* [Your objective]:
Would you reproduce exactly the lines below from the one holding "(e : Error)." through the one holding "else match s with", inclusive, and no others?

* [Supplied entries]:
BEGIN

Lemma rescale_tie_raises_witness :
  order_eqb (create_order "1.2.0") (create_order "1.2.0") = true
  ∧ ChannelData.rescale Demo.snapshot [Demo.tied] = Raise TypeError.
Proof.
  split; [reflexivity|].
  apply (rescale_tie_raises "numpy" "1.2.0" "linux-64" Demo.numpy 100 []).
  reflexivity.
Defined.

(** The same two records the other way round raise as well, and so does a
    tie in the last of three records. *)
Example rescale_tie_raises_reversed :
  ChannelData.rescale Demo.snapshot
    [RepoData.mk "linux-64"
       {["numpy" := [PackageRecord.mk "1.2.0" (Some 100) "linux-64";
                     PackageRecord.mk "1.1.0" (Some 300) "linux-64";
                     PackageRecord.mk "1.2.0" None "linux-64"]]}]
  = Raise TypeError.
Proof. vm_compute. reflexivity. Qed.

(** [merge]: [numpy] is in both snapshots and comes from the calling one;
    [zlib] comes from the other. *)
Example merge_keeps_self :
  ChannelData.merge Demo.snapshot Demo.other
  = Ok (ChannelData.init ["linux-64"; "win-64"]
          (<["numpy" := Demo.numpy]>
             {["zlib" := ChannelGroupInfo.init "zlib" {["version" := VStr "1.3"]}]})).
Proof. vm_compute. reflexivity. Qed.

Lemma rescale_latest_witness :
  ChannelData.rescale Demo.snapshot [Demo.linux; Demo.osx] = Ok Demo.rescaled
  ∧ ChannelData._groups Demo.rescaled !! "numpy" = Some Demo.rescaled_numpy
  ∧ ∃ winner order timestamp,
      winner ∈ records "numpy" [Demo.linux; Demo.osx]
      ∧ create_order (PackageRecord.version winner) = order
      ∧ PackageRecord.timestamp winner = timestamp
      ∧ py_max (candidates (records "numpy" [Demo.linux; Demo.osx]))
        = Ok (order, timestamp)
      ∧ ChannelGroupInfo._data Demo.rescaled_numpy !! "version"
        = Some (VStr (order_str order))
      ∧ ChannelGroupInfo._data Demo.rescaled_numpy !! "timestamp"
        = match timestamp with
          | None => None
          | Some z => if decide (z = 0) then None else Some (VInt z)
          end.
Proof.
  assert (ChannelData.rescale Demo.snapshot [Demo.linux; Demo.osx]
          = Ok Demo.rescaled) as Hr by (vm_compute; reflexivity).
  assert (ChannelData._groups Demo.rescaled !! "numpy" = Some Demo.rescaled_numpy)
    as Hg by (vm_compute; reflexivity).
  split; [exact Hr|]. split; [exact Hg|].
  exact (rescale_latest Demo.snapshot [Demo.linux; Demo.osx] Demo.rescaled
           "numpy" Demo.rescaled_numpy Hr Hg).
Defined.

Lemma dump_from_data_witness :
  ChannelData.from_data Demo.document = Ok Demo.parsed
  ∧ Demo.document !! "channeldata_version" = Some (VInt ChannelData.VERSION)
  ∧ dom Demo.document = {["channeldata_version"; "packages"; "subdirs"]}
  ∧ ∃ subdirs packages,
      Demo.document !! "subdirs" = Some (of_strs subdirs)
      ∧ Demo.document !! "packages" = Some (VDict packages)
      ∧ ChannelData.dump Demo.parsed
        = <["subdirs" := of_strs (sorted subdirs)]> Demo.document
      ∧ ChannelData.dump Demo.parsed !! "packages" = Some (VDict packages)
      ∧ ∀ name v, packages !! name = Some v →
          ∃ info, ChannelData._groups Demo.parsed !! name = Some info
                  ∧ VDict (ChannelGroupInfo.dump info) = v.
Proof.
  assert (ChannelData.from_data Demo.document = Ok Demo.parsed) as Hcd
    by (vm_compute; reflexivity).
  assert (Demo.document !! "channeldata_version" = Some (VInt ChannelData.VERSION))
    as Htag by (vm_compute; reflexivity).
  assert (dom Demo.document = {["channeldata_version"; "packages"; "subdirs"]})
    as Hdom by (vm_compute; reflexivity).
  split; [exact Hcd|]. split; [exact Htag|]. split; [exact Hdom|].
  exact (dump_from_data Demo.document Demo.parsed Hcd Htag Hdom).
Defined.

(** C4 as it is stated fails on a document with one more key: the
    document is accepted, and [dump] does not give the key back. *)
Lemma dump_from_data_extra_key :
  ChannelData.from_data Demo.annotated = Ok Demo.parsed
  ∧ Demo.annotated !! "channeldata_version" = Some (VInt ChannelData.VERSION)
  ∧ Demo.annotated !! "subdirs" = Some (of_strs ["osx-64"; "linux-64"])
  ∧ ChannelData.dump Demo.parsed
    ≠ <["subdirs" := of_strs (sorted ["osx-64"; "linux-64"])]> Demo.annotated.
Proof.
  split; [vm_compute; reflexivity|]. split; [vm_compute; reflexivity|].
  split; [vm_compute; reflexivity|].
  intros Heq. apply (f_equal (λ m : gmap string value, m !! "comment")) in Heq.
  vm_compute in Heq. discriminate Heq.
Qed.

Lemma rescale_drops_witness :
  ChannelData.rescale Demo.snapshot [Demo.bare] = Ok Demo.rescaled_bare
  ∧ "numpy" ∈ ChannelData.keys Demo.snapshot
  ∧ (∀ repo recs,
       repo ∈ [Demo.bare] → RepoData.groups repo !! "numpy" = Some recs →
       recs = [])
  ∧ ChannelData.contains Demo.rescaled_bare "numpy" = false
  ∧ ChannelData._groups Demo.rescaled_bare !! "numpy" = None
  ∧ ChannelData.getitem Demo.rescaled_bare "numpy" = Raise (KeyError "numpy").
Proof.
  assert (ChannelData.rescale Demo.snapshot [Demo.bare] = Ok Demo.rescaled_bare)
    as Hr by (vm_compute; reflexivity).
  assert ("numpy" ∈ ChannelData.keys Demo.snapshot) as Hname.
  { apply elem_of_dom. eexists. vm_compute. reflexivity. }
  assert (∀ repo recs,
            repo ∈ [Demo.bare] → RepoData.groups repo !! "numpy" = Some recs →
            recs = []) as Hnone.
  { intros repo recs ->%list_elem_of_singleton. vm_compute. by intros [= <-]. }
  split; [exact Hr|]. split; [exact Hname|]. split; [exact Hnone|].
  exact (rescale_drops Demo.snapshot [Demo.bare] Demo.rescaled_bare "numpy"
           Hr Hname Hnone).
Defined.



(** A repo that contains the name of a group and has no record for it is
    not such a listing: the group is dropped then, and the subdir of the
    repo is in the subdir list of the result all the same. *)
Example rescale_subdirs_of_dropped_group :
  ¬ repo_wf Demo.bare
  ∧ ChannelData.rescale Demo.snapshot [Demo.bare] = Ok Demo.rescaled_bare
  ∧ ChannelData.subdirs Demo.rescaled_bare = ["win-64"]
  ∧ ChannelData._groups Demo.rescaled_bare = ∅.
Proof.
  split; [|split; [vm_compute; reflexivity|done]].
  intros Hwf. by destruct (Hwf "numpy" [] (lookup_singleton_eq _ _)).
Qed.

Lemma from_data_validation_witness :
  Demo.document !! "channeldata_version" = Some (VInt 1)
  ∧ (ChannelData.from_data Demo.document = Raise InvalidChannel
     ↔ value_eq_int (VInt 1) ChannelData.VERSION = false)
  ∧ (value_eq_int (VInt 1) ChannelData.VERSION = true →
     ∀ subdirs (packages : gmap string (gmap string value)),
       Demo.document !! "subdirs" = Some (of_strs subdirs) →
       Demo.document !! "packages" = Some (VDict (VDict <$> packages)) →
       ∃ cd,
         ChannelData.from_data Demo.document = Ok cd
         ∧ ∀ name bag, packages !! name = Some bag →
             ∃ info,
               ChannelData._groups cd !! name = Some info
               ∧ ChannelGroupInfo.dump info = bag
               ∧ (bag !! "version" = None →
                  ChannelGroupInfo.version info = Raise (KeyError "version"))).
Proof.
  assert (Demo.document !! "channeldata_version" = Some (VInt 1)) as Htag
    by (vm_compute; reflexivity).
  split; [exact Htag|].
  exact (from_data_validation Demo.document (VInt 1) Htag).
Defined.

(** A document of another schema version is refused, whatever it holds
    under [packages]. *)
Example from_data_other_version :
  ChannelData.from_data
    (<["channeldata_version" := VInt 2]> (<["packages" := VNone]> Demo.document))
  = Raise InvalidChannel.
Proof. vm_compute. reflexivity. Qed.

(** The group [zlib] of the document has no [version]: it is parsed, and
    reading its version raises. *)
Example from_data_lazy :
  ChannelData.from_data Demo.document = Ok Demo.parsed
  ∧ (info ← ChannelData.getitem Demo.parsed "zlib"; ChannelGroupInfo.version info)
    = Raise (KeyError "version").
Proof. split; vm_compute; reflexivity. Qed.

END
BEGIN

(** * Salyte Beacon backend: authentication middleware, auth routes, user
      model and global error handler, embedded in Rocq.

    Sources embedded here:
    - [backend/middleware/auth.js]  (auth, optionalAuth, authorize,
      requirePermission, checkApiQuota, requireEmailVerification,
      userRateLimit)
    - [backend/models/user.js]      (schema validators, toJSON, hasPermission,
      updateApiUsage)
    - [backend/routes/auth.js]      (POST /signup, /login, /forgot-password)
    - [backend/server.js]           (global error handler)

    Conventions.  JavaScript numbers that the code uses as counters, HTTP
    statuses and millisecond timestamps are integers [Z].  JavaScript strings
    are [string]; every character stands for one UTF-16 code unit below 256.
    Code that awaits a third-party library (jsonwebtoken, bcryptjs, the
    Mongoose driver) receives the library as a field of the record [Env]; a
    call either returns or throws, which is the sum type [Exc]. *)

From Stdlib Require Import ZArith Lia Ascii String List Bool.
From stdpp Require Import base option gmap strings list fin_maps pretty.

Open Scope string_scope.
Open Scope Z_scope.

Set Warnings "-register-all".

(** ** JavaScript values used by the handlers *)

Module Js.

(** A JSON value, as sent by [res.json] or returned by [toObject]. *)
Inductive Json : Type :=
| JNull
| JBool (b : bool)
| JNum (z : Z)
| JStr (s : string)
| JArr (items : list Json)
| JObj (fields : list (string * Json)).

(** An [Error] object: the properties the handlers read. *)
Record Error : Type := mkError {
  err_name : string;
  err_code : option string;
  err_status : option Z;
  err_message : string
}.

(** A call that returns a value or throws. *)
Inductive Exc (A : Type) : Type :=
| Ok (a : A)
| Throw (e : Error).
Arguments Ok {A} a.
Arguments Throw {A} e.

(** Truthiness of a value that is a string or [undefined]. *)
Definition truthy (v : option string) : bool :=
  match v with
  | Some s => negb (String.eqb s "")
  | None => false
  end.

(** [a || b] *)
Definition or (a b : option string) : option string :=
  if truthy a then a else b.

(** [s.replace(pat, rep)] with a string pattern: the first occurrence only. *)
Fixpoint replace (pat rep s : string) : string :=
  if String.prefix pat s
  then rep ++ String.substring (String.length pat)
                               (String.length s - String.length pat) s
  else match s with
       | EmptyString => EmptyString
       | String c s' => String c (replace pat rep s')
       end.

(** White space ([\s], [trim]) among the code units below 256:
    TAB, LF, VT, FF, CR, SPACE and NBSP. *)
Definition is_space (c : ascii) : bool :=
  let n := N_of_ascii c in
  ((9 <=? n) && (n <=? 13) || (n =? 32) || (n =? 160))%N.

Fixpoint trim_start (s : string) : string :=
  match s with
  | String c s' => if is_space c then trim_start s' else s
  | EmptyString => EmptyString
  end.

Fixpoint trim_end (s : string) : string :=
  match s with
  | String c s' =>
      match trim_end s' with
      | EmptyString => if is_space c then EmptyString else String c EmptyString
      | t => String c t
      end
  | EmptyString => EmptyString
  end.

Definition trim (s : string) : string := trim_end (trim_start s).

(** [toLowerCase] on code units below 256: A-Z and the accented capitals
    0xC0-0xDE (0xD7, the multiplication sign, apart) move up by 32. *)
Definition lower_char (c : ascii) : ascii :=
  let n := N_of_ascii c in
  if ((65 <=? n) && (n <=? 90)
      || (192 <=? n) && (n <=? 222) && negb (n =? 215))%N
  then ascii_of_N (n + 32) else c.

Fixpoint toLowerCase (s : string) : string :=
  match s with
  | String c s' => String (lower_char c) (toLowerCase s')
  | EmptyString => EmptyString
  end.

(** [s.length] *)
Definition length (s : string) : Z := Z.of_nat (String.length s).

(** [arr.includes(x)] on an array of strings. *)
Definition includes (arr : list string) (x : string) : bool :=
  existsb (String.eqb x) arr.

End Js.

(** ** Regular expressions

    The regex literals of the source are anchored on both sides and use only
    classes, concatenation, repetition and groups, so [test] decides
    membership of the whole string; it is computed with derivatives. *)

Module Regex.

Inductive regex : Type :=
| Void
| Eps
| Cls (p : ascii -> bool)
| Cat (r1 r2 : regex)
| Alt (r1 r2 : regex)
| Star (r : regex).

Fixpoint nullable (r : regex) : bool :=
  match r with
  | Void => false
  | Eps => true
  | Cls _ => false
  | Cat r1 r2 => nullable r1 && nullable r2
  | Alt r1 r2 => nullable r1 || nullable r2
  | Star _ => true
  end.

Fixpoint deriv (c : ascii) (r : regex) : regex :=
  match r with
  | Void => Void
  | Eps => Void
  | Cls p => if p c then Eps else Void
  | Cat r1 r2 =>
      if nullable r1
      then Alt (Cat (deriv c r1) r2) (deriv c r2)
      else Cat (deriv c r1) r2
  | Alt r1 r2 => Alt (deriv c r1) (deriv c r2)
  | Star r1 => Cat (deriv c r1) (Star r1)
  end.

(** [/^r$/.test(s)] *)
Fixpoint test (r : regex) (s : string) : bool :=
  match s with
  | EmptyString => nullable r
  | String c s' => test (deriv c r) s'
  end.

END

* [Solution]:
| Throw (e : Error).
Arguments Ok {A} a.
Arguments Throw {A} e.

(** Truthiness of a value that is a string or [undefined]. *)
Definition truthy (v : option string) : bool :=
  match v with
  | Some s => negb (String.eqb s "")
  | None => false
  end.

(** [a || b] *)
Definition or (a b : option string) : option string :=
  if truthy a then a else b.

(** [s.replace(pat, rep)] with a string pattern: the first occurrence only. *)
Fixpoint replace (pat rep s : string) : string :=
  if String.prefix pat s
  then rep ++ String.substring (String.length pat)
                               (String.length s - String.length pat) s
  else match s with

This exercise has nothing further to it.